El fracaso en la construcción de unas instituciones estatales eficaces llevó a que Ucrania se convirtiera en un país en el que lo primero no era el Estado, sino su particular sociedad civil. Es decir, el conjunto de distintas comunidades más o menos formalizadas, de distintos grupos de intereses, distintas prácticas en las relaciones. Los temas que se discuten en la política ucraniana en 2014 son idénticos a los que se discutían en 1992.
Este es el nivel de progreso conseguido después de más de dos décadas.
La Revolución Naranja demostró que Occidente se había dado cuenta de las particularidades de Ucrania, que tenía una actitud ideológica propia, y ponía énfasis en su sociedad civil.
Sin embargo, apelar de manera directa a la
sociedad ayuda a catalizar los procesos necesarios, pero no garantiza la
obtención del resultado deseado, como demostró la propia Revolución Naranja.
Quien debe llevar a cabo estos procesos en la realidad política son las
instituciones estatales, pero en Ucrania no pueden hacerlo, ya que no están
construidas sobre una estructura de toma de decisiones.
La situación actual es muy peligrosa. El fracaso institucional de Ucrania
creará un alto riesgo de que participantes externos intervengan en el
conflicto. El deseo de Alemania de mostrar su recién descubierto gusto por el
liderazgo europeo, el instinto estadounidense de seguir atentamente todo
potencial refuerzo de Rusia, así como la intención de Moscú de demostrar su
superioridad en el espacio postsoviético… Todo esto amenaza con una espiral
de agravamiento que en general nadie quería.

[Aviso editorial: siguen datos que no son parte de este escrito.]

(** ** [ChangeBlock]: re-anchoring twice, and the parts of a split *)

Lemma jsmap_ext {K V : Type} `{EqDecision K} (m1 m2 : list (K * V)) :
  JsMap.keys m1 = JsMap.keys m2 -> NoDup (JsMap.keys m1) ->
  (forall k, JsMap.get k m1 = JsMap.get k m2) -> m1 = m2.
Proof.
  revert m2. induction m1 as [|[k v] m1 IH]; intros [|[k' v'] m2] Hk Hnd Hget;
    try done.
  cbn [JsMap.keys map fst] in Hk, Hnd. injection Hk as <- Hk.
  apply NoDup_cons in Hnd as [Hfresh Hnd].
  pose proof (Hget k) as Hkk. simpl in Hkk. rewrite !decide_True in Hkk by done.
  injection Hkk as <-. f_equal.
  apply IH; [done|done|]. intros k0.
  specialize (Hget k0). simpl in Hget.
  destruct (decide (k = k0)) as [<-|Hne]; [|done].
  assert (Hnone : forall m : list (K * V),
            k ∉ JsMap.keys m -> JsMap.get k m = None).
  { intros m Hm. destruct (JsMap.get k m) as [x|] eqn:E; [|done].
    exfalso. apply Hm. apply member_of_get in E.
    apply list_elem_of_fmap. by exists (k, x). }
  rewrite (Hnone m1) by exact Hfresh.
  rewrite (Hnone m2); [done|]. unfold JsMap.keys. by rewrite <- Hk.
Qed.

Lemma keys_reanchored (newLines : list string)
    (blocks : list (string * BlockData)) :
  JsMap.keys (map (fun e : string * BlockData =>
                     (e.1, block_reanchored newLines e.2)) blocks)
  = JsMap.keys blocks.
Proof. unfold JsMap.keys. rewrite map_map. by apply map_ext. Qed.

Lemma ChangeBlock_adjust_map (oldLines newLines : list string)
    (blocks : list (string * BlockData)) :
  NoDup (JsMap.keys blocks) ->
  ChangeBlock_adjustByContent oldLines newLines blocks
  = map (fun e : string * BlockData =>
           (e.1, block_reanchored newLines e.2)) blocks.
Proof.
  intros Hnd. apply jsmap_ext.
  - unfold ChangeBlock_adjustByContent.
    by rewrite fold_block_moves_keys, keys_reanchored.
  - unfold ChangeBlock_adjustByContent. by rewrite fold_block_moves_keys.
  - intros id.
    destruct (JsMap.get id blocks) as [bd|] eqn:Eg.
    + apply member_of_get in Eg as Hin.
      rewrite (ChangeBlock_adjust_get _ _ _ _ _ Hnd Hin).
      symmetry. apply get_of_member; [by rewrite keys_reanchored|].
      apply list_elem_of_fmap. by exists (id, bd).
    + assert (Hnone : forall m : list (string * BlockData),
                JsMap.keys m = JsMap.keys blocks -> JsMap.get id m = None).
      { intros m Hm. destruct (JsMap.get id m) as [x|] eqn:E; [|done].
        apply member_of_get in E.
        assert (Hk : id ∈ JsMap.keys blocks).
        { rewrite <- Hm. apply list_elem_of_fmap. by exists (id, x). }
        apply list_elem_of_fmap in Hk as ([id' bd'] & -> & Hin').
        apply (get_of_member _ _ _ Hnd) in Hin'. simpl in Eg. congruence. }
      rewrite !Hnone; [done|apply keys_reanchored|].
      unfold ChangeBlock_adjustByContent. apply fold_block_moves_keys.
Qed.

Lemma block_move_reanchored (newLines : list string) (id : string)
    (bd : BlockData) :
  block_move newLines (id, block_reanchored newLines bd) = None.
Proof.
  unfold block_move, block_reanchored, anchor_target.
  destruct (Js.findIndex (bd_changes bd !! 0%nat) newLines) as [j|] eqn:Ej;
    simpl; rewrite Ej; [|done].
  simpl. rewrite !bool_decide_eq_false_2; [done|intros H'; by apply H'..].
Qed.
(** * Lyrics timing alignment: a shallow embedding of [src/video_creation.py]

    The development models [parse_lyrics_timing], [wrap_text_intelligently]
    and [fix_double_utf8_encoding], and around them the metadata file and
    its cache of timestamped lyrics, [calculate_720p_dimensions], and the
    download and bookkeeping of [music_generation.py].

    - A Python [str] is a list of Unicode code points ([Z]).
    - A Python [float] is an IEEE binary64 value (Rocq's primitive floats).
    - The API response is a JSON-like dynamic value ([pyval]); operations
      that raise in Python return [Raise] in the [result] monad.
    - The standard output encodes as UTF-8 with the strict error handler
      (CPython's default): [print] raises [UnicodeEncodeError] on a string
      that holds a lone surrogate, which [json.load] builds from an escape
      such as ["\ud83d"].  A [print] is modelled where it writes data of
      the input; a [print] of a fixed text, of a number or of the text of an
      exception cannot raise and is left out. *)

From Stdlib Require Import Ascii String.
From Stdlib Require Import ZArith List Bool Lia Floats.
From Stdlib Require Import DecimalNat FinFun.
Import ListNotations.
Local Open Scope Z_scope.

(** ** Python strings *)

Module PyStr.

Definition str := list Z.

(** A string literal of the source (ASCII only). *)
Definition py (s : string) : str :=
  map (fun a => Z.of_N (N_of_ascii a)) (list_ascii_of_string s).

Fixpoint eqb (a b : str) : bool :=
  match a, b with
  | [], [] => true
  | x :: a', y :: b' => (x =? y) && eqb a' b'
  | _, _ => false
  end.

(** [str.isspace] for one character: the Unicode white space of CPython. *)
Definition isspace (c : Z) : bool :=
  ((9 <=? c) && (c <=? 13)) || ((28 <=? c) && (c <=? 32))
  || (c =? 133) || (c =? 160) || (c =? 5760)
  || ((8192 <=? c) && (c <=? 8202))
  || (c =? 8232) || (c =? 8233) || (c =? 8239) || (c =? 8287) || (c =? 12288).

Fixpoint dropwhile (p : Z -> bool) (s : str) : str :=
  match s with
  | [] => []
  | c :: s' => if p c then dropwhile p s' else s
  end.

Definition strip_with (p : Z -> bool) (s : str) : str :=
  rev (dropwhile p (rev (dropwhile p s))).

(** [s.strip()] *)
Definition strip (s : str) : str := strip_with isspace s.

(** [s.strip(chars)] *)
Definition strip_chars (chars : str) (s : str) : str :=
  strip_with (fun c => existsb (Z.eqb c) chars) s.

(** [s.split(sep)] for a one-character separator. *)
Fixpoint split_on (sep : Z) (s : str) : list str :=
  match s with
  | [] => [[]]
  | c :: s' =>
      if c =? sep then [] :: split_on sep s'
      else match split_on sep s' with
           | [] => [[c]]
           | w :: ws => (c :: w) :: ws
           end
  end.

(** [s.split()]: the maximal runs of non-space characters.  The auxiliary
    function returns the run that starts at the head of [s] (empty when [s]
    starts with white space) and the runs after it. *)
Fixpoint words_aux (s : str) : str * list str :=
  match s with
  | [] => ([], [])
  | c :: s' =>
      let '(w, ws) := words_aux s' in
      if isspace c
      then ([], match w with [] => ws | _ => w :: ws end)
      else (c :: w, ws)
  end.

Definition split (s : str) : list str :=
  let '(w, ws) := words_aux s in
  match w with [] => ws | _ => w :: ws end.

(** [sep.join(ws)] *)
Fixpoint join (sep : str) (ws : list str) : str :=
  match ws with
  | [] => []
  | [w] => w
  | w :: ws' => w ++ sep ++ join sep ws'
  end.

(** [s.startswith(p)] *)
Fixpoint startswith (s p : str) : bool :=
  match p, s with
  | [], _ => true
  | x :: p', y :: s' => (x =? y) && startswith s' p'
  | _ :: _, [] => false
  end.

(** [sub in s] *)
Fixpoint contains (sub s : str) : bool :=
  startswith s sub ||
  match s with
  | [] => false
  | _ :: s' => contains sub s'
  end.

(** [s.replace(old, new)] for a non-empty [old]: leftmost non-overlapping
    occurrences.  [skip] counts the characters of a match still to drop. *)
Fixpoint replace_aux (old new : str) (skip : nat) (s : str) : str :=
  match s with
  | [] => []
  | c :: s' =>
      match skip with
      | S k => replace_aux old new k s'
      | O =>
          if startswith s old
          then new ++ replace_aux old new (length old - 1) s'
          else c :: replace_aux old new 0 s'
      end
  end.

Definition replace (old new s : str) : str :=
  match old with
  | [] => new ++ flat_map (fun c => c :: new) s
  | _ => replace_aux old new 0 s
  end.

(** [s[:m]] and [s[m:]] for an [int] bound, negative bounds counting from
    the end. *)
Definition slice_index (s : str) (m : Z) : nat :=
  if m <? 0 then Z.to_nat (Z.max 0 (Z.of_nat (length s) + m)) else Z.to_nat m.

Definition slice_to (s : str) (m : Z) : str := firstn (slice_index s m) s.
Definition slice_from (s : str) (m : Z) : str := skipn (slice_index s m) s.

Definition is_ascii (c : Z) : bool := (0 <=? c) && (c <? 128).

Definition ascii_lower (c : Z) : Z :=
  if (65 <=? c) && (c <=? 90) then c + 32 else c.
Definition queue_within_capacity (s : QueryLog) : Prop :=
  (length (items (queue s)) <= max_fill (queue s))%nat.

(** The elements a schedule offers to the queue, in order. *)
Fixpoint offered (schedule : list Event) : list QueryLogElement :=
  match schedule with
  | [] => []
  | Add element :: rest => element :: offered rest
  | Destroy :: rest => shutdown_element :: offered rest
  | Pass _ :: rest => offered rest
  end.

(** An observer of the history.  It does not look at the stopwatch of
    the object: it keeps, from the clock readings alone, the reading the
    flush deadline is measured from.  That is the first clock reading
    taken after the latest call of [flush()] (the call had returned by
    then); before the first flush it is the reading at which the thread
    last started its stopwatch. *)
Record Deadline : Set := mkDeadline {
  since : Z;               (* the reading the flush deadline is measured from *)
  latest : Z;              (* the latest clock reading *)
  measured : option Z;     (* the reading, when the latest call was [elapsed()] *)
  flushed_before : bool;   (* [flush()] has been entered at least once *)
  open_flush : bool        (* [flush()] was entered and no clock reading has followed *)
}.
Lemma test_cons (pattern : Pattern) c s :
  (forall i, matchesAt pattern (String c s) (S i) = matchesAt pattern s i) ->
  test pattern (String c s)
  = matchesAt pattern (String c s) 0 || test pattern s.
Proof.
  intros Hshift. unfold test.
  change (String.length (String c s)) with (S (String.length s)).
  change (seq 0 (S (S (String.length s))))
    with (0 :: seq 1 (S (String.length s))).
  cbn [existsb]. fold (matchesAt pattern (String c s) 0). f_equal.
  apply existsb_seq_shift. intros i. apply Hshift.
Qed.

Lemma test_class_pattern (class : Ascii.ascii -> bool) (pattern : Pattern) :
  (forall text i,
      matchesAt pattern text i = charIn class (Js.charAt text i)) ->
  forall text,
    test pattern text = existsb class (String.list_ascii_of_string text).
Proof.
  intros Hm. induction text as [|c s IH].
  - unfold test. simpl. fold (matchesAt pattern EmptyString 0).
    rewrite Hm. reflexivity.
  - rewrite test_cons.
    + rewrite Hm, IH. reflexivity.
    + intros i. rewrite !Hm. reflexivity.
Qed.

(** X19: [isValidIdentifier] accepts a word exactly when one of its
    characters can begin an identifier, a dollar sign, a letter or an
    underscore, wherever it stands and whatever stands around it;
    [isValidIdentifierPart] accepts a string exactly when one of its
    characters can be part of one. *)
Theorem isValidIdentifier_any_start :
  forall word,
    isValidIdentifier word
    = existsb isIdentStart (String.list_ascii_of_string word)
    /\ isValidIdentifierPart word
       = existsb isIdentPart (String.list_ascii_of_string word).
Proof.
  intros word. split.
  - apply (test_class_pattern isIdentStart identPattern).
    intros text i. unfold matchesAt, identPattern.
    now destruct (charIn isIdentStart (Js.charAt text i)).
  - apply (test_class_pattern isIdentPart identPartPattern).
    intros text i. unfold matchesAt, identPartPattern.
    now destruct (charIn isIdentPart (Js.charAt text i)).
Qed.

(** ** isContinuingExpression *)

Lemma whileAt_shift class c s : forall n i,
  whileAt class (String c s) n (S i) = S (whileAt class s n i).
Proof.
  induction n as [|n IH]; intros i; [reflexivity|].
  cbn [whileAt]. change (Js.charAt (String c s) (S i)) with (Js.charAt s i).
  destruct (charIn class (Js.charAt s i)); [apply IH|reflexivity].
Qed.

Lemma blank_to_end s :
  (whileAt Js.isWhiteSpace s (String.length s) 0 =? String.length s)
  = String.eqb (Js.trimEnd s) EmptyString.
Proof.
  induction s as [|c s IH]; [reflexivity|].
  rewrite trimEnd_cons.
  change (String.length (String c s)) with (S (String.length s)).
  cbn [whileAt]. change (Js.charAt (String c s) 0) with (String c EmptyString).
  cbn [charIn].
  destruct (Js.isWhiteSpace c).
  - rewrite whileAt_shift. cbn [Nat.eqb]. rewrite IH.
    destruct (Js.trimEnd s); reflexivity.
  - destruct (Js.trimEnd s); reflexivity.
Qed.

Lemma blank_not_identPart c :
  Js.isWhiteSpace c = true -> isIdentPart c = false.
Proof.
  destruct c as [[] [] [] [] [] [] [] []]; intros H;
    first [reflexivity | discriminate H].
Qed.

Lemma last_charAt_cons c c' s :
  Js.charAt (String c (String c' s)) (String.length (String c (String c' s)) - 1)
  = Js.charAt (String c' s) (String.length (String c' s) - 1).
Proof.
  cbn [String.length]. rewrite !Nat.sub_succ, !Nat.sub_0_r. reflexivity.
Qed.
(** * livecctv: the stream-lifecycle and fan-out engine of [server.js]

    A shallow embedding of the three in-memory maps of [server.js]
    ([cameras], [ffmpegProcesses], [streamClients]), of the route handlers
    that mutate them, of the hooks [startStream] registers on a spawned
    child process and of the WebSocket gateway.

    The handlers run to completion on Node's single event loop, so every
    handler is a function from the store to the store (and a response,
    for a route).  Child processes and WebSocket connections are JavaScript
    objects; they live in two heaps ([children], [sockets]) and are named
    by their index, a handle being allocated at the end of its heap. *)

From stdpp Require Import gmap strings list fin_maps.

Open Scope string_scope.

(** ** Data model *)

(** [status: 'offline' | 'live'] *)
Inductive status := Offline | Live.

#[global] Instance status_eq_dec : EqDecision status.
Proof. solve_decision. Defined.

(** The object literal built by [POST /api/cameras]. *)
Record camera := Camera {
  cam_id : string;
  cam_name : string;
  cam_rtspUrl : string;
  cam_status : status;
  cam_streamUrl : string;
  cam_createdAt : string
}.

#[global] Instance camera_eq_dec : EqDecision camera.
Proof. solve_decision. Defined.

(** [camera.status = v], the in-place update of a record. *)
Definition set_status (v : status) (c : camera) : camera :=
  {| cam_id := cam_id c; cam_name := cam_name c; cam_rtspUrl := cam_rtspUrl c;
     cam_status := v; cam_streamUrl := cam_streamUrl c;
     cam_createdAt := cam_createdAt c |}.

(** A chunk of the child's standard output (a [Buffer]). *)
Definition chunk := list Byte.byte.

(** Handles: indices into the two heaps. *)
Abbreviation pid := nat (only parsing).
Abbreviation wsid := nat (only parsing).

(** A [ChildProcess] object.  [proc_camera] is the [cameraId] that
    [startStream] was called with, which the closures it registers on the
    child capture; [proc_args] is the argument vector given to [spawn],
    [proc_signals] the signals [kill] has sent to the child.  Two fields are
    decided by the operating system, not by the server.  [proc_failed]: the
    program could not be executed, which the child reports through its
    ['error'] event.  [proc_stdio]: [spawn] gave the child its [stdout] and
    [stderr] streams; [startStream] registers its hooks on such a child only,
    since [ffmpeg.stdout.on] raises on a child that has none. *)
Record child := Child {
  proc_camera : string;
  proc_args : list string;
  proc_signals : list string;
  proc_failed : bool;
  proc_stdio : bool
}.

(** [readyState] of a WebSocket, with the numbers of the [ws] library. *)
Inductive ready_state := CONNECTING | OPEN | CLOSING | CLOSED.

#[global] Instance ready_state_eq_dec : EqDecision ready_state.
Proof. solve_decision. Defined.

Definition ready_code (r : ready_state) : nat :=
  match r with CONNECTING => 0 | OPEN => 1 | CLOSING => 2 | CLOSED => 3 end.

(** A WebSocket connection.  [sock_camera] is [Some cameraId] once the
    gateway has registered its ['close'] hook (which captures [cameraId]);
    [sock_inbox] the chunks [send] has pushed to the peer, oldest first. *)
Record socket := Socket {
  sock_camera : option string;
  readyState : ready_state;
  sock_inbox : list chunk
}.

(** The store: the three [Map]s of the module and the two heaps.  A
    JavaScript [Set] of connections is the list of its members in insertion
    order, without repetition. *)
Record state := State {
  cameras : gmap string camera;
  ffmpegProcesses : gmap string pid;
  streamClients : gmap string (list wsid);
  children : list child;
  sockets : list socket
}.

Definition init : state :=
  {| cameras := ∅; ffmpegProcesses := ∅; streamClients := ∅;
     children := []; sockets := [] |}.

Definition with_cameras (m : gmap string camera) (s : state) : state :=
  {| cameras := m; ffmpegProcesses := ffmpegProcesses s;
     streamClients := streamClients s; children := children s;
     sockets := sockets s |}.

Definition with_ffmpegProcesses (m : gmap string pid) (s : state) : state :=
  {| cameras := cameras s; ffmpegProcesses := m;
     streamClients := streamClients s; children := children s;
     sockets := sockets s |}.

Definition with_streamClients (m : gmap string (list wsid)) (s : state) : state :=
  {| cameras := cameras s; ffmpegProcesses := ffmpegProcesses s;
     streamClients := m; children := children s; sockets := sockets s |}.

Definition with_children (l : list child) (s : state) : state :=
  {| cameras := cameras s; ffmpegProcesses := ffmpegProcesses s;
     streamClients := streamClients s; children := l; sockets := sockets s |}.

Definition with_sockets (l : list socket) (s : state) : state :=
  {| cameras := cameras s; ffmpegProcesses := ffmpegProcesses s;
     streamClients := streamClients s; children := children s; sockets := l |}.

(** ** Responses of the routes *)

Inductive body :=
  | JError (error : string) (details : option string)
  | JCamera (c : camera)
  | JMessage (message : string) (c : option camera).

Record response := Response { code : nat; json : body }.

(** The outcomes the specification names, as the responses that carry them. *)
Definition InvalidInput : response :=
  {| code := 400; json := JError "Name and RTSP URL are required" None |}.
Definition NotFound : response :=
  {| code := 404; json := JError "Camera not found" None |}.
Definition AlreadyRunning : response :=
  {| code := 400; json := JError "Stream already active" None |}.
Definition NotRunning : response :=
  {| code := 400; json := JError "Stream not active" None |}.
Definition StartFailure (details : string) : response :=
  {| code := 500; json := JError "Failed to start stream" (Some details) |}.

(** ** Operations on connections and processes *)

Module Ws.

(** [ws.close()]: an open connection starts its closing handshake; the
    ['close'] event comes later, from the event loop. *)
Definition close_socket (c : socket) : socket :=
  match readyState c with
  | OPEN => {| sock_camera := sock_camera c; readyState := CLOSING;
               sock_inbox := sock_inbox c |}
  | _ => c
  end.
(** [++x], [--x] and [std::advance(x, n)] on a random access iterator. *)
Definition it_inc (x : iterator) : iterator := mkIt (it_seq x) (it_off x + 1).
Definition it_dec (x : iterator) : iterator := mkIt (it_seq x) (it_off x - 1).
Definition std_advance (n : Z) (x : iterator) : iterator :=
  mkIt (it_seq x) (it_off x + n).

(** [x == y] and [x < y] on iterators.  Across two containers the order is
    unspecified in C++; the embedding orders by offset. *)
Definition it_eqb (x y : iterator) : bool :=
  Nat.eqb (it_seq x) (it_seq y) && (it_off x =? it_off y).
Definition it_ltb (x y : iterator) : bool := it_off x <? it_off y.

(** [x - y]: defined for two iterators into the same container only. *)
Definition it_diff (x y : iterator) : outcome Z :=
  if Nat.eqb (it_seq x) (it_seq y) then Return (it_off x - it_off y)
  else Undefined.

(** A [value_type &]: an element slot of a container. *)
Record ref : Type := mkRef { ref_seq : handle; ref_idx : nat }.

(** ** [zip::all_equal] *)

(** The three overloads: [all_equal(x)], [all_equal(x, y)] and
    [all_equal(x, y, args...)].  There is none for an empty argument list. *)
Fixpoint all_equal (x : Z) (rest : list Z) : bool :=
  match rest with
  | [] => true
  | [y] => x =? y
  | y :: args => (x =? y) && all_equal y args
  end.

(** ** [zip::Iter] and [zip::Iter::IterPack] *)

Definition Iterators : Type := list iterator.

Record IterPack : Type := mkPack { iters_ : Iterators }.

Record Iter : Type := mkIter { pack : IterPack }.

(** [Iter(typename Args::iterator &&... iters) : pack(iters...)], with
    [IterPack(iters...) : iters_(std::make_tuple(iters...))]. *)
Definition Iter_ctor (iters : list iterator) : Iter := mkIter (mkPack iters).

Teniendo en cuenta la calidad
del posible trofeo y de los probables costes, no hay nada menos rentable que
una lucha por Ucrania.
Un escenario ideal sería que Rusia y la Unión Europea acordaran un 'protectorado extraoficial' que garantizara la preservación de Ucrania con sus fronteras actuales y asumiera una responsabilidad a la que la élite nacional no puede hacer frente. Aunque por desgracia, el escenario más probable es otro muy distinto: Rusia y Occidente se acusarán el uno al otro de agravar la situación en Ucrania y comenzarán una batalla por tener la autoridad, apoyando a las partes en conflicto y agravando las diferencias entre ellas.
En 2008, cuando la administración de George Bush planteó la posibilidad de ofrecer a Ucrania y Georgia un plan de acción para entrar a formar parte de la OTAN, la filtración de una conversación de Vladímir Putin durante la cumbre Rusia-OTAN tuvo una gran repercusión.
En ella, el presidente ruso señalaba la artificialidad de las fronteras de Ucrania y proponía tratar atentamente esta situación para no provocar una confrontación interna. En aquel momento, en Occidente se tomaron estas palabras como una amenaza, cuando lo que Putin pretendía era dar una lección a su homólogo estadounidense.
Para Bush, la corta historia de Ucrania en sus fronteras actuales fue una clara revelación. La colisión actual demuestra que nadie se había dado cuenta de la seriedad de la situación de Ucrania. Los reflejos geopolíticos, combinados con los patrones ideológicos (la “elección europea”, etc.) desembocarán en una crisis que será muy difícil de evitar.
Fiódor Lukiánov es presidente del Consejo de Política exterior y de Defensa.